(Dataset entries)
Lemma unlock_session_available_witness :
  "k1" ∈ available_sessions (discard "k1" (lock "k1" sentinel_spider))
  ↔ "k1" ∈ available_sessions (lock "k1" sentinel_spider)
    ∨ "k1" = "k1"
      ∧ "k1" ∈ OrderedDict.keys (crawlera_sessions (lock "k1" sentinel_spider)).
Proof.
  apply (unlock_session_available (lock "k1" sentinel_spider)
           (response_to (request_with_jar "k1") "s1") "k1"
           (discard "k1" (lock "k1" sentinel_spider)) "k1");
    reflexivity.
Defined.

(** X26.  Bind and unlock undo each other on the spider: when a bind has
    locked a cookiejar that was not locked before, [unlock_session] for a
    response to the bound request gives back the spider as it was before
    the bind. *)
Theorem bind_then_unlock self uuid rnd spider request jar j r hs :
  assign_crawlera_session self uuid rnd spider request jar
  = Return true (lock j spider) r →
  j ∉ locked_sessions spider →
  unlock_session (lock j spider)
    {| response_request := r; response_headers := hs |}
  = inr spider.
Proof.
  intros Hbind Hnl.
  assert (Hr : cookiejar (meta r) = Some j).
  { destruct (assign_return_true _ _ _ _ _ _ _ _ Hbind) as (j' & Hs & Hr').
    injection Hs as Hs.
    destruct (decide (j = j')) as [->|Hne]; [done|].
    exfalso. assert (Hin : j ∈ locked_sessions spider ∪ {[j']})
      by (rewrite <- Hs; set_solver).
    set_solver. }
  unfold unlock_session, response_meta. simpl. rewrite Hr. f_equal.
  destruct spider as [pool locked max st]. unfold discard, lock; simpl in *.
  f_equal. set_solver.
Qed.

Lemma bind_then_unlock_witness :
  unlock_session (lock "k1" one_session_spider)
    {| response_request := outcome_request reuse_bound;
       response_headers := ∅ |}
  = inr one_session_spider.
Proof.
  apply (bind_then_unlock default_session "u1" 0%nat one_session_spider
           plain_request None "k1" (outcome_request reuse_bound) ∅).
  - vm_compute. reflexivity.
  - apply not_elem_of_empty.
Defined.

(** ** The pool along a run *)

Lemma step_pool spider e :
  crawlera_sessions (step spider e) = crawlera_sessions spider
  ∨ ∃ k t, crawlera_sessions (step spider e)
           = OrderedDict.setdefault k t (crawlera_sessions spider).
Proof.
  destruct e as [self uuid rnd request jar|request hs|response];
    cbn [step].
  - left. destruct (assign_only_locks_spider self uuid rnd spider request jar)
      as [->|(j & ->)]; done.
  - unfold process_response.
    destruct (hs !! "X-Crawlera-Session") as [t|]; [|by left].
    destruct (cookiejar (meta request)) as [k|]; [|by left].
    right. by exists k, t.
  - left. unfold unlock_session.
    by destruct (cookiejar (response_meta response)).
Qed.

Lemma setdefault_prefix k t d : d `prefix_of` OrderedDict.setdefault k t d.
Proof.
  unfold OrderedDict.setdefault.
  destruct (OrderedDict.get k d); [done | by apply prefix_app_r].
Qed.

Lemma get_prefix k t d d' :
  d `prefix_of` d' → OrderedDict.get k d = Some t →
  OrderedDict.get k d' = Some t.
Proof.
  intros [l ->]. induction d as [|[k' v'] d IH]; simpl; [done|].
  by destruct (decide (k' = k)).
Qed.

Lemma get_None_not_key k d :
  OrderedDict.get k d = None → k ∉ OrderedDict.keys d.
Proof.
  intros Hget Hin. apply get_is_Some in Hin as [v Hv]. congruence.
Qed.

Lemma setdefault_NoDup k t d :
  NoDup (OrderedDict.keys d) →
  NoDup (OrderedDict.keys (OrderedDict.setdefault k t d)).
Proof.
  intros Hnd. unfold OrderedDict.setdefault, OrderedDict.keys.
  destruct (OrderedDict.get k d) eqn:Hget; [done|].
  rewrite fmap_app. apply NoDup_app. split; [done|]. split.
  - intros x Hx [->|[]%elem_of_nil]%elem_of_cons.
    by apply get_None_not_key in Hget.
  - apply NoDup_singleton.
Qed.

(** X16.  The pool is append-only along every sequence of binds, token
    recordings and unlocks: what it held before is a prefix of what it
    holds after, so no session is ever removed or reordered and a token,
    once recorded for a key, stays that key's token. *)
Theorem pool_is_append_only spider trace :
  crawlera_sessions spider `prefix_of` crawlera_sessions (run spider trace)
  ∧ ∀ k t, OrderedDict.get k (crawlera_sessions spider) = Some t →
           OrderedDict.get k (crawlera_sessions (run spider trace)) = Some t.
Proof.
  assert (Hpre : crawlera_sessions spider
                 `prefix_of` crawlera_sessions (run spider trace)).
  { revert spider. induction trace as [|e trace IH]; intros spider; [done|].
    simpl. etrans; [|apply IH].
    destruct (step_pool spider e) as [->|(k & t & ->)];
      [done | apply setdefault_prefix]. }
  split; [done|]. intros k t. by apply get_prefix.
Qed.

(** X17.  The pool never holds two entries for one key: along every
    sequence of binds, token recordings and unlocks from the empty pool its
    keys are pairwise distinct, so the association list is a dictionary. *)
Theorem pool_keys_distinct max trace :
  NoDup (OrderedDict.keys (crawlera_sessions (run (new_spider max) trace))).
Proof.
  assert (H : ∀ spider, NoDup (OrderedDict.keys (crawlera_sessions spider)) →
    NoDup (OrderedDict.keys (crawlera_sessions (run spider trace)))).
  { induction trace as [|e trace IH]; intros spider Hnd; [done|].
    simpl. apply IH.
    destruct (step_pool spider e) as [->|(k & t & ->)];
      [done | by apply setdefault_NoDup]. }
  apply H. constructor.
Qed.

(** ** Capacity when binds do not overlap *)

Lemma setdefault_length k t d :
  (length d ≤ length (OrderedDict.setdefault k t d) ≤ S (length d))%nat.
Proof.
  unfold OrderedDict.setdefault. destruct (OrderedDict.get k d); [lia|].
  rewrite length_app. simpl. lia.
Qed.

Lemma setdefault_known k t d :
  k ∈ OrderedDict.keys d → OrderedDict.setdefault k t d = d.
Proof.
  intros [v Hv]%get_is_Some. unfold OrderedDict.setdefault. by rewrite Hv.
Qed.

■ HOW TO COMPLETE THIS TASK ■
Take the lines above and retype all of them exactly.

■ RESPONSE TO THIS EXERCISE ■
Lemma unlock_session_available_witness :
  "k1" ∈ available_sessions (discard "k1" (lock "k1" sentinel_spider))
  ↔ "k1" ∈ available_sessions (lock "k1" sentinel_spider)
    ∨ "k1" = "k1"
      ∧ "k1" ∈ OrderedDict.keys (crawlera_sessions (lock "k1" sentinel_spider)).
Proof.
  apply (unlock_session_available (lock "k1" sentinel_spider)
           (response_to (request_with_jar "k1") "s1") "k1"
           (discard "k1" (lock "k1" sentinel_spider)) "k1");
    reflexivity.
Defined.

(** X26.  Bind and unlock undo each other on the spider: when a bind has
    locked a cookiejar that was not locked before, [unlock_session] for a
    response to the bound request gives back the spider as it was before
    the bind. *)
Theorem bind_then_unlock self uuid rnd spider request jar j r hs :
  assign_crawlera_session self uuid rnd spider request jar
  = Return true (lock j spider) r →
  j ∉ locked_sessions spider →
  unlock_session (lock j spider)
    {| response_request := r; response_headers := hs |}
  = inr spider.
Proof.
  intros Hbind Hnl.
  assert (Hr : cookiejar (meta r) = Some j).
  { destruct (assign_return_true _ _ _ _ _ _ _ _ Hbind) as (j' & Hs & Hr').
    injection Hs as Hs.
    destruct (decide (j = j')) as [->|Hne]; [done|].
    exfalso. assert (Hin : j ∈ locked_sessions spider ∪ {[j']})
      by (rewrite <- Hs; set_solver).
    set_solver. }
  unfold unlock_session, response_meta. simpl. rewrite Hr. f_equal.
  destruct spider as [pool locked max st]. unfold discard, lock; simpl in *.
  f_equal. set_solver.
Qed.

Lemma bind_then_unlock_witness :
  unlock_session (lock "k1" one_session_spider)
    {| response_request := outcome_request reuse_bound;
       response_headers := ∅ |}
  = inr one_session_spider.
Proof.
  apply (bind_then_unlock default_session "u1" 0%nat one_session_spider
           plain_request None "k1" (outcome_request reuse_bound) ∅).
  - vm_compute. reflexivity.
  - apply not_elem_of_empty.
Defined.

(** ** The pool along a run *)

Lemma step_pool spider e :
  crawlera_sessions (step spider e) = crawlera_sessions spider
  ∨ ∃ k t, crawlera_sessions (step spider e)
           = OrderedDict.setdefault k t (crawlera_sessions spider).
Proof.
  destruct e as [self uuid rnd request jar|request hs|response];
    cbn [step].
  - left. destruct (assign_only_locks_spider self uuid rnd spider request jar)
      as [->|(j & ->)]; done.
  - unfold process_response.
    destruct (hs !! "X-Crawlera-Session") as [t|]; [|by left].
    destruct (cookiejar (meta request)) as [k|]; [|by left].
    right. by exists k, t.
  - left. unfold unlock_session.
    by destruct (cookiejar (response_meta response)).
Qed.

Lemma setdefault_prefix k t d : d `prefix_of` OrderedDict.setdefault k t d.
Proof.
  unfold OrderedDict.setdefault.
  destruct (OrderedDict.get k d); [done | by apply prefix_app_r].
Qed.

Lemma get_prefix k t d d' :
  d `prefix_of` d' → OrderedDict.get k d = Some t →
  OrderedDict.get k d' = Some t.
Proof.
  intros [l ->]. induction d as [|[k' v'] d IH]; simpl; [done|].
  by destruct (decide (k' = k)).
Qed.

Lemma get_None_not_key k d :
  OrderedDict.get k d = None → k ∉ OrderedDict.keys d.
Proof.
  intros Hget Hin. apply get_is_Some in Hin as [v Hv]. congruence.
Qed.

Lemma setdefault_NoDup k t d :
  NoDup (OrderedDict.keys d) →
  NoDup (OrderedDict.keys (OrderedDict.setdefault k t d)).
Proof.
  intros Hnd. unfold OrderedDict.setdefault, OrderedDict.keys.
  destruct (OrderedDict.get k d) eqn:Hget; [done|].
  rewrite fmap_app. apply NoDup_app. split; [done|]. split.
  - intros x Hx [->|[]%elem_of_nil]%elem_of_cons.
    by apply get_None_not_key in Hget.
  - apply NoDup_singleton.
Qed.

(** X16.  The pool is append-only along every sequence of binds, token
    recordings and unlocks: what it held before is a prefix of what it
    holds after, so no session is ever removed or reordered and a token,
    once recorded for a key, stays that key's token. *)
Theorem pool_is_append_only spider trace :
  crawlera_sessions spider `prefix_of` crawlera_sessions (run spider trace)
  ∧ ∀ k t, OrderedDict.get k (crawlera_sessions spider) = Some t →
           OrderedDict.get k (crawlera_sessions (run spider trace)) = Some t.
Proof.
  assert (Hpre : crawlera_sessions spider
                 `prefix_of` crawlera_sessions (run spider trace)).
  { revert spider. induction trace as [|e trace IH]; intros spider; [done|].
    simpl. etrans; [|apply IH].
    destruct (step_pool spider e) as [->|(k & t & ->)];
      [done | apply setdefault_prefix]. }
  split; [done|]. intros k t. by apply get_prefix.
Qed.

(** X17.  The pool never holds two entries for one key: along every
    sequence of binds, token recordings and unlocks from the empty pool its
    keys are pairwise distinct, so the association list is a dictionary. *)
Theorem pool_keys_distinct max trace :
  NoDup (OrderedDict.keys (crawlera_sessions (run (new_spider max) trace))).
Proof.
  assert (H : ∀ spider, NoDup (OrderedDict.keys (crawlera_sessions spider)) →
    NoDup (OrderedDict.keys (crawlera_sessions (run spider trace)))).
  { induction trace as [|e trace IH]; intros spider Hnd; [done|].
    simpl. apply IH.
    destruct (step_pool spider e) as [->|(k & t & ->)];
      [done | by apply setdefault_NoDup]. }
  apply H. constructor.
Qed.

(** ** Capacity when binds do not overlap *)

Lemma setdefault_length k t d :
  (length d ≤ length (OrderedDict.setdefault k t d) ≤ S (length d))%nat.
Proof.
  unfold OrderedDict.setdefault. destruct (OrderedDict.get k d); [lia|].
  rewrite length_app. simpl. lia.
Qed.

Lemma setdefault_known k t d :
  k ∈ OrderedDict.keys d → OrderedDict.setdefault k t d = d.
Proof.
  intros [v Hv]%get_is_Some. unfold OrderedDict.setdefault. by rewrite Hv.
Qed.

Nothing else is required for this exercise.